--- Task data Enclosed Below ---

(** What a tick leaves alone. *)
Record tick_frame (k k' : kernel) : Prop := {
  tf_containers : containers k' = containers k;
  tf_sems : sems k' = sems k;
  tf_mutexes : mutexes k' = mutexes k;
  tf_events : events k' = events k;
  tf_mailboxes : mailboxes k' = mailboxes k;
  tf_mqueues : mqueues k' = mqueues k;
  tf_objects : ∀ a, objects k' !! Obj a = objects k !! Obj a;
  tf_dom : ∀ t, is_Some (threads k' !! t) → is_Some (threads k !! t);
  tf_waiting : ∀ h t, (∀ p, h ≠ LReady p) → t ∈ tl h k' → t ∈ tl h k
}.
Lemma rt_tick_increase_run k c thc fuel :
  kinv 1 k → thread_timers k → current_thread k = Some c → threads k !! c = Some thc →
  stat_of thc ≠ RT_THREAD_CLOSE → (length (timer_list k) < fuel)%nat →
  wp (rt_tick_increase fuel) (λ _ k', kinv 1 k' ∧ timer_pending k' = [] ∧
    rt_tick k' = u32 (rt_tick k + 1) ∧ lock_nest k' = lock_nest k ∧
    interrupt_nest k' = interrupt_nest k ∧ cur_ok k' ∧ timers k' = timers k ∧
    tick_frame k k' ∧ (runs_first k → runs_first k') ∧
    (∀ p d, p ∈ timer_list k → timer_dist k p = Some d → 2 ≤ d →
       p ∈ timer_list k' ∧ timer_dist k' p = Some (d - 1)) ∧
    (∀ p, p ∈ timer_list k' → p ∈ timer_list k ∧ timer_dist k p ≠ Some 1) ∧
    (∀ t th, threads k !! t = Some th →
       let th1 := if decide (t = c) then ticked th else th in
       threads k' !! t = Some
         (if bool_decide (ThTimer t ∈ timer_list k ∧ timer_dist k (ThTimer t) = Some 1)
          then woken th1 else th1))) k.
Proof.
  intros Hk Htt Hcur Hc Hst Hfuel.
  unfold rt_tick_increase, current. wp_simpl. simpl. rewrite Hcur. wp_simpl.
  set (k1 := set_rt_tick _ k). destruct (kinv_tick 1 k) as [Hk1 Hd1]; [lia|done|]. simpl in Hk1. fold k1 in Hk1, Hd1.
  eapply wp_upd_thread; [done|]. wp_simpl. set (thr := set_th_remaining_tick _ thc).
  set (k2 := set_threads _ k1).
  eapply wp_thread_at; [apply lookup_insert_eq|]. wp_simpl. simpl.
  assert (∀ v, thread_ok (set_th_remaining_tick v thc)) as Hok.
  { intros v. destruct (si_thread _ _ (ki_sched _ _ Hk) _ _ Hc). by constructor. }
  set (k3 := set_threads (<[c := ticked thc]> (threads k)) k1).
  assert (kinv 0 k3) as Hk3 by (apply (kinv_thread 0 k1 c thc); try done; apply Hok).
  assert (cur_ok k3) as Hc3.
  { exists c, (ticked thc). split; [done|]. split; [simpl; by rewrite lookup_insert_eq|done]. }
  match goal with |- if _ then _ else wp _ ?Q _ => assert (∀ k4, kinv 0 k4 → same_but_lists k3 k4 →
    iframe k3 k4 → (∀ h, (∀ p, h ≠ LReady p) → tl h k4 = tl h k3) → cur_ok k4 →
    (runs_first k → runs_first k4) →
    wp (rt_timer_check fuel) Q k4) as Hcont end.
  { intros k4 Hk4 Hsb Hfr Hw4 Hcs Hrf. unfold rt_timer_check, rt_tick_get. wp_simpl.
    set (k5 := set_timer_pending [] k4). destruct Hsb as [S1 S2 S3 S4 S5 S6 S7].
    eapply wp_mono; [apply (timer_check_loop_run (timer_list k) k5); try done|].
    { eapply kinv_lo; [by apply kinv_pending|].
      intros p d Hp Hpd. destruct (ti_dist _ _ (ki_timer _ _ Hk4) p Hp) as (e & He & ?).
      unfold timer_dist in Hpd, He. simpl in Hpd. rewrite He in Hpd. injection Hpd as <-. lia. }
    { unfold thread_timers. simpl. by rewrite S6. }
    intros [] k6 (Hk6 & Ep6 & Hc6 & Hrf6 & ts & l2 & El & El2 & Hdue & Hndue & Ht6).
    assert (∀ p, timer_dist k5 p = timer_dist k1 p) as Hd5.
    { intros p. apply timer_dist_eq; [exact S5|exact S1]. }
    assert (∀ p, timer_dist k6 p = timer_dist k1 p) as Hd6.
    { intros p. rewrite <-Hd5. apply timer_dist_eq; apply Ht6. }
    assert (∀ p, p ∈ timer_list k → ∃ d, timer_dist k p = Some d ∧ timer_dist k1 p = Some (d - 1) ∧
      1 ≤ d) as Hdk.
    { intros p Hp. destruct (ti_dist _ _ (ki_timer _ _ Hk) p Hp) as (d & Hpd & ?). exists d. auto with lia. }
    rewrite Forall_forall in Hdue, Hndue.
    assert (∀ p, p ∈ timer_list k → p ∈ ThTimer <$> ts ↔ timer_dist k p = Some 1) as Hts.
    { intros p Hp. destruct (Hdk p Hp) as (d & Hpd & Hpd1 & ?). split.
      - intros Hin. destruct (Hdue p Hin) as (e & He & ?). rewrite Hd5, Hpd1 in He.
        injection He as <-. rewrite Hpd. f_equal. lia.
      - intros E. rewrite Hpd in E. injection E as ->. rewrite El in Hp.
        apply elem_of_app in Hp as [?|Hp]; [done|]. destruct (Hndue p Hp). exists 0.
        rewrite Hd5, Hpd1. split; [done|lia]. }
    split; [done|]. split; [done|]. split; [by rewrite (tt_tick _ _ _ Ht6); simpl; rewrite S1|].
    assert (iframe k3 k6) as Hfr6 by (transitivity k4; [done|]; transitivity k5; [by constructor|apply (tt_frame _ _ _ Ht6)]).
    split; [apply Hfr6|]. split; [apply Hfr6|].
    split; [by apply Hc6|]. split; [by rewrite (tt_timers _ _ _ Ht6); simpl; rewrite S5|].
    split; [|split; [auto|]].
    { constructor; try apply Hfr6.
      - intros a. rewrite (proj2 (proj2 (tt_objects _ _ _ Ht6))). simpl. by rewrite S3.
      - intros t Ht. assert (is_Some (threads k5 !! t)) as [th Hth].
        { destruct (decide (t ∈ ts)) as [Hin|Hin].
          - destruct (tt_woken _ _ _ Ht6 t Hin) as (th & ? & _). by exists th.
          - by rewrite <-(tt_other _ _ _ Ht6). }
        simpl in Hth. rewrite S4 in Hth. simpl in Hth. destruct (decide (t = c)) as [->|Hne]; [by eexists|].
        rewrite lookup_insert_ne in Hth by done. by exists th.
      - intros h t Hh Ht. apply (tt_waiting _ _ _ Ht6) in Ht; [|done].
        change (t ∈ tl h k4) in Ht. by rewrite Hw4 in Ht. }
    split; [|split].
    - intros p d Hp Hpd Hd2. rewrite Hd6. split; [|auto]. rewrite El2.
      pose proof Hp as Hp2. rewrite El in Hp2. apply elem_of_app in Hp2 as [Hp2|]; [|done].
      apply Hts in Hp2; [|done]. rewrite Hpd in Hp2. injection Hp2. lia.
    - intros p Hp. rewrite El2 in Hp. assert (p ∈ timer_list k) as Hpk by (rewrite El; set_solver).
      split; [done|]. intros E. apply Hts in E; [|done].
      destruct (Hndue p Hp). destruct (Hdue p E) as (e & ? & ?). by exists e.
    - intros t th Hth. assert (threads k5 !! t = Some (if decide (t = c) then ticked th else th)) as Ht5.
      { simpl. rewrite S4. simpl. case_decide; [subst t; rewrite lookup_insert_eq; congruence|].
        by rewrite lookup_insert_ne. }
      cbn zeta. case_bool_decide as Hb.
      + destruct Hb as [Hin Hone]. apply Hts in Hone; [|done].
        apply list_elem_of_fmap in Hone as (t' & [= <-] & Hone).
        destruct (tt_woken _ _ _ Ht6 t Hone) as (th' & Hth' & _ & ->). congruence.
      + rewrite (tt_other _ _ _ Ht6); [done|]. intros Hin. apply Hb.
        assert (ThTimer t ∈ ThTimer <$> ts) as Hint by (by apply list_elem_of_fmap_2).
        assert (ThTimer t ∈ timer_list k) by (rewrite El; set_solver). split; [done|].
        by apply Hts. }
  destruct (Z.eqb_spec (u32 (th_remaining_tick thc - 1)) 0) as [Hz|Hz].
  - wp_simpl. eapply wp_upd_thread; [apply lookup_insert_eq|]. wp_simpl.
    match goal with |- wp _ _ ?s => replace s with k3 end.
    2:{ unfold k3, k2. simpl. unfold ticked. rewrite Hz, insert_insert_eq. done. }
    eapply wp_mono; [apply (rt_thread_yield_run 0 k3 c (ticked thc)); [done|done|]|].
    { simpl. by rewrite lookup_insert_eq. }
    intros r k4 (_ & Hk4 & Hsb & Hfr & Hc4 & Hy). wp_simpl.
    case_bool_decide as Hb; [|rewrite Hy; by apply Hcont].
    destruct Hy as (_ & Hy & Hn). apply Hcont; auto. intros _ E. apply Hn. by rewrite <-(if_lock _ _ Hfr).
  - replace k2 with k3.
    2:{ unfold k3, k2, ticked, thr. simpl. by rewrite (proj2 (Z.eqb_neq _ _) Hz). }
    apply Hcont; try done.
Qed.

--- End of Enclosed Task data ---

▶ [What is expected] Copy out each line carrying the string "else" from the data.

▶ [Result]
       let th1 := if decide (t = c) then ticked th else th in
          then woken th1 else th1))) k.
  match goal with |- if _ then _ else wp _ ?Q _ => assert (∀ k4, kinv 0 k4 → same_but_lists k3 k4 →
    - intros t th Hth. assert (threads k5 !! t = Some (if decide (t = c) then ticked th else th)) as Ht5.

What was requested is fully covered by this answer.